> **Task instructions**
If a line in the listing below has the string "GetSerializeSize", copy it out.

----- Data shown -----

Lemma mint_pass t : check_mint t = Pass tt <-> mint_ok t.
Proof.
  unfold check_mint, mint_ok. destruct (IsMint t).
  - repeat setoid_rewrite cbind_pass. repeat setoid_rewrite reject_if_pass. repeat setoid_rewrite empty_false. split.
    + intros (_ & ? & _ & ? & _ & ? & i & Hi & H). destruct (vin t !! 0%nat) as [i'|]; [|done]. injection Hi as <-.
      rewrite Z.gtb_ltb in H. propify. split_and!; try done. exists i'. split; [done|lia].
    + intros (? & ? & ? & i & Hi & H). exists tt. split; [done|]. exists tt. split; [done|]. exists tt. split; [done|].
      exists i. rewrite Hi. split; [done|]. rewrite Z.gtb_ltb. apply orb_false_iff. split; apply Z.ltb_ge; lia.
  - rewrite reject_if_pass. split.
    + intros H. apply list.Forall_forall. intros i Hi. destruct (OutPoint.IsNull (prevout i)) eqn:E; [|done].
      rewrite <- not_true_iff_false in H. exfalso. apply H, List.existsb_exists. exists i. by rewrite <- list_elem_of_In.
    + intros H. apply not_true_iff_false. intros (i & Hi & E)%List.existsb_exists.
      rewrite list.Forall_forall in H. apply list_elem_of_In, H in Hi. congruence.
Qed.

Lemma no_shielded_true {A B} (l : list A) (k : list B) : no_shielded l k = true <-> l = [] /\ k = [].
Proof. destruct l, k; cbn; split; done || by intros [? ?]. Qed.

Lemma shielded_balance t :
  no_shielded (vShieldedSpend t) (vShieldedOutput t) && negb (valueBalance t =? 0) = false <->
  (vShieldedSpend t = [] -> vShieldedOutput t = [] -> valueBalance t = 0).
Proof.
  rewrite andb_false_iff, negb_false_iff, Z.eqb_eq, <- not_true_iff_false, no_shielded_true. split.
  - intros [H|H] ? ?; [exfalso; auto|done].
  - intros H. destruct (decide (valueBalance t = 0)); [by right|]. left. intros [? ?]. auto.
Qed.

Lemma shielded_public t ac :
  negb (ac =? 0) && negb (no_shielded (vShieldedSpend t) (vShieldedOutput t)) = false <->
  ac = 0 \/ (vShieldedSpend t = [] /\ vShieldedOutput t = []).
Proof. by rewrite andb_false_iff, !negb_false_iff, Z.eqb_eq, no_shielded_true. Qed.

Lemma balance_range t :
  (valueBalance t >? tr_MAX_MONEY R) || (valueBalance t <? - tr_MAX_MONEY R) = false <->
  - tr_MAX_MONEY R <= valueBalance t <= tr_MAX_MONEY R.
Proof. rewrite orb_false_iff, Z.gtb_ltb, !Z.ltb_ge. lia. Qed.

(** The value taken out by a negative balance. *)
Definition taken (t : tx) : Z := if valueBalance t <=? 0 then - valueBalance t else 0.

Lemma values_out_total t :
  total (values_out t) = total (map nValue (vout t)) + taken t + total (map vpub_old (vjoinsplit t)).
Proof.
  assert (forall l k, total (l ++ k) = total l + total k) as Ha by (induction l as [|x l IH]; intros k; cbn; [done|]; rewrite IH; lia).
  unfold values_out, taken. rewrite !Ha. destruct (valueBalance t <=? 0); cbn; lia.
Qed.

(** The running total of the outputs after the balance. *)
Lemma balance_step t n : 0 <= n <= tr_MAX_MONEY R -> - tr_MAX_MONEY R <= valueBalance t <= tr_MAX_MONEY R ->
  let n' := if valueBalance t <=? 0 then i64 (n + - valueBalance t) else n in
  n' = n + taken t /\ ((valueBalance t <=? 0) && negb (money R n') = false <-> n + taken t <= tr_MAX_MONEY R).
Proof.
  intros Hn Hb n'. unfold n', taken. destruct (Z.leb_spec (valueBalance t) 0).
  - rewrite swrap_small by lia. split; [done|]. cbn [andb]. rewrite not_money. lia.
  - split; [lia|]. cbn [andb]. split; [lia|done].
Qed.

Section Public.
Context (tiptime : Z) (tx : CTransaction) (Hp : tr_PRIVATE R = false) (Htp : tr_TXPOW R = 0).

Lemma checked_is_wellformed :
  CheckTransactionWithoutProofVerification R tiptime tx = Pass tt -> tx_checked tiptime (ct_tx tx).
Proof using M_range Hp Htp.
  set (t := ct_tx tx). unfold CheckTransactionWithoutProofVerification, check_private. fold t.
  rewrite Hp, Htp. cbn [negb andb Z.eqb]. pose proof (values_out_total t) as Eo.
  intros H.
  apply cbind_pass in H as ([] & Hv%version_pass & H).
  apply reject_bind in H as [Hi%one_nonempty H]. apply reject_bind in H as [Ho%one_nonempty H].
  apply cbind_pass in H as (sz & Hsz & H). apply reject_bind in H as [Hle H].
  apply cbind_pass in H as (st & Hout & H). apply outputs_pass in Hout as (Hout & Hsum & ->); [|done|lia].
  apply reject_bind in H as [Hb H]. rewrite shielded_balance in Hb. apply reject_bind in H as [Hpub%shielded_public H].
  cbn [cbind] in H. apply reject_bind in H as [Hbal%balance_range H]. apply reject_bind in H as [Htot H].
  assert (0 <= total (map nValue (vout t))) by (apply (total_pos output_ok nValue); [by intros ? [[? ?] ?]|done]).
  destruct (balance_step t (0 + total (map nValue (vout t))) ltac:(lia) Hbal) as [En Htk].
  apply Htk in Htot. rewrite En in H. clear Htk En. apply cbind_pass in H as ([n c] & Hjs & H).
  apply (ex_intro (fun st => _ = Pass st)) in Hjs. apply joinsplits_pass in Hjs as [Hjs Hold]; [|unfold taken in *; case_Z; lia].
  cbn [reject_if cbind] in H. apply cbind_pass in H as ([] & Hin & H). apply values_in_pass in Hin as [_ Hin]; [|lia].
  apply cbind_pass in H as (s1 & Hd1 & H). apply cbind_pass in H as (s2 & Hd2 & H). apply cbind_pass in H as (s3 & Hd3 & H).
  apply (ex_intro (fun r => _ = Pass r)), distinct_pass in Hd1, Hd2, Hd3. apply mint_pass in H.
  constructor; try done; [|lia].
  unfold GetSerializeSize in Hsz. destruct (Serialize_tx t) as [b|]; [|done]. injection Hsz as <-. exists b.
  rewrite Z.gtb_ltb in Hle. split; [done|by apply Z.ltb_ge].
Qed.

Lemma wellformed_is_checked :
  tx_checked tiptime (ct_tx tx) -> CheckTransactionWithoutProofVerification R tiptime tx = Pass tt.
Proof using M_range Hp Htp.
  set (t := ct_tx tx). unfold CheckTransactionWithoutProofVerification, check_private. fold t.
  rewrite Hp, Htp. cbn [negb andb Z.eqb]. pose proof (values_out_total t) as Eo.
  intros [Hv Hi Ho (b & Hs & Hsz) Hout Hjs Hbal Hb Hpub Htot Hin Hd1 Hd2 Hd3 Hm]. rewrite Eo in Htot.
  assert (0 <= total (map nValue (vout t))) by (apply (total_pos output_ok nValue); [by intros ? [[? ?] ?]|done]).
  assert (0 <= total (map vpub_old (vjoinsplit t))).
  { apply (total_pos (joinsplit_ok (komodo_acpublic R tiptime) tiptime) vpub_old); [|done]. intros d (_ & _ & ? & _). lia. }
  assert (0 <= taken t) by (unfold taken; case_Z; lia).
  apply cbind_pass. exists tt. split; [by apply version_pass|].
  apply reject_bind. split; [by apply one_nonempty|]. apply reject_bind. split; [by apply one_nonempty|].
  apply cbind_pass. exists (size b). split; [unfold GetSerializeSize; by rewrite Hs|].
  apply reject_bind. split; [rewrite Z.gtb_ltb; by apply Z.ltb_ge|].
  apply cbind_pass. eexists. split; [apply outputs_pass; [done|lia|split_and!; [done|lia|reflexivity]]|].
  apply reject_bind. split; [by apply shielded_balance|]. apply reject_bind. split; [by apply shielded_public|].
  cbn [cbind]. apply reject_bind. split; [by apply balance_range|].
  destruct (balance_step t (0 + total (map nValue (vout t))) ltac:(lia) Hbal) as [En Htk].
  apply reject_bind. split; [apply Htk; lia|]. rewrite En.
  destruct (proj2 (joinsplits_pass (komodo_acpublic R tiptime) tiptime (vjoinsplit t)
    (0 + total (map nValue (vout t)) + taken t) {| z_z := 0; z_t := 0; t_z := 0 |} ltac:(lia)))
    as [[n c] Ej]; [split; [done|lia]|].
  apply cbind_pass. exists (n, c). split; [done|]. cbn [reject_if cbind].
  apply cbind_pass. exists tt. split.
  { apply values_in_pass; [lia|]. split; [|done]. eapply list.Forall_impl; [exact Hjs|]. by intros d (_ & _ & _ & ? & _). }
  apply cbind_pass. destruct (proj2 (distinct_pass "bad-txns-inputs-duplicate" _) Hd1) as [s1 E1]. exists s1. split; [done|].
  apply cbind_pass. destruct (proj2 (distinct_pass "bad-joinsplits-nullifiers-duplicate" _) Hd2) as [s2 E2].
  exists s2. split; [done|].
  apply cbind_pass. destruct (proj2 (distinct_pass "bad-spend-description-nullifiers-duplicate" _) Hd3) as [s3 E3].
  exists s3. split; [done|]. by apply mint_pass.
Qed.
End Public.

(** [C6] Which transactions pass the checks that need no coins, on a chain that is not private and
    has no proof of work on transactions: exactly the well-formed ones.  Version, size and scripts
    are within the limits, every amount is in the range of money and so are the totals that go out
    and that shielded parts bring in (nothing overflows), no input and no nullifier occurs twice,
    a mint has no shielded part, and no other transaction has a null input. *)
Theorem CheckTransaction_wellformed tiptime tx :
  tr_PRIVATE R = false -> tr_TXPOW R = 0 ->
  CheckTransactionWithoutProofVerification R tiptime tx = Pass tt <-> tx_checked tiptime (ct_tx tx).
Proof. intros Hp Htp. split; [by apply checked_is_wellformed|by apply wellformed_is_checked]. Qed.

(** What passes does not make the sums of values throw: they are the totals. *)
Lemma checked_values tiptime t : tx_checked tiptime t ->
  GetValueOut (tr_MAX_MONEY R) t = Some (total (values_out t)) /\
  GetShieldedValueIn (tr_MAX_MONEY R) t = Some (total (shielded_values_in t)).
Proof.
  intros [_ _ _ _ Hout Hjs Hbal _ _ Htot Hin _ _ _ _].
  destruct (value_sums_checked (tr_MAX_MONEY R) t) as [-> ->]; unfold sint_wf; [done|..|lia|].
  - eapply list.Forall_impl; [exact Hout|]. intros o [? _]. lia.
  - eapply list.Forall_impl; [exact Hjs|]. intros d (_ & _ & ? & ? & _). lia.
  - assert (forall l, Forall (fun v => 0 <= v <= tr_MAX_MONEY R) l -> forallb (MoneyRange (tr_MAX_MONEY R)) l = true) as Hf.
    { intros l Hl. apply List.forallb_forall. intros v Hv. rewrite list.Forall_forall in Hl. by apply MoneyRange_spec, Hl, list_elem_of_In. }
    assert (Forall (fun v => 0 <= v <= tr_MAX_MONEY R) (values_out t)) as H1.
    { unfold values_out. rewrite !Forall_app, !list.Forall_fmap. split_and!.
      - eapply list.Forall_impl; [exact Hout|]. by intros o [? _].
      - case_Z; repeat constructor; lia.
      - eapply list.Forall_impl; [exact Hjs|]. by intros d (_ & _ & ? & _). }
    assert (Forall (fun v => 0 <= v <= tr_MAX_MONEY R) (shielded_values_in t)) as H2.
    { unfold shielded_values_in. rewrite Forall_app, list.Forall_fmap, Z.geb_leb. split.
      - case_Z; repeat constructor; lia.
      - eapply list.Forall_impl; [exact Hjs|]. by intros d (_ & _ & _ & ? & _). }
    unfold checked_sum. rewrite !Hf by done. cbn [andb]. by do 2 (case_Z; [|lia]).
Qed.
End WellFormed.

-----

> **Task solution**
  unfold GetSerializeSize in Hsz. destruct (Serialize_tx t) as [b|]; [|done]. injection Hsz as <-. exists b.
  apply cbind_pass. exists (size b). split; [unfold GetSerializeSize; by rewrite Hs|].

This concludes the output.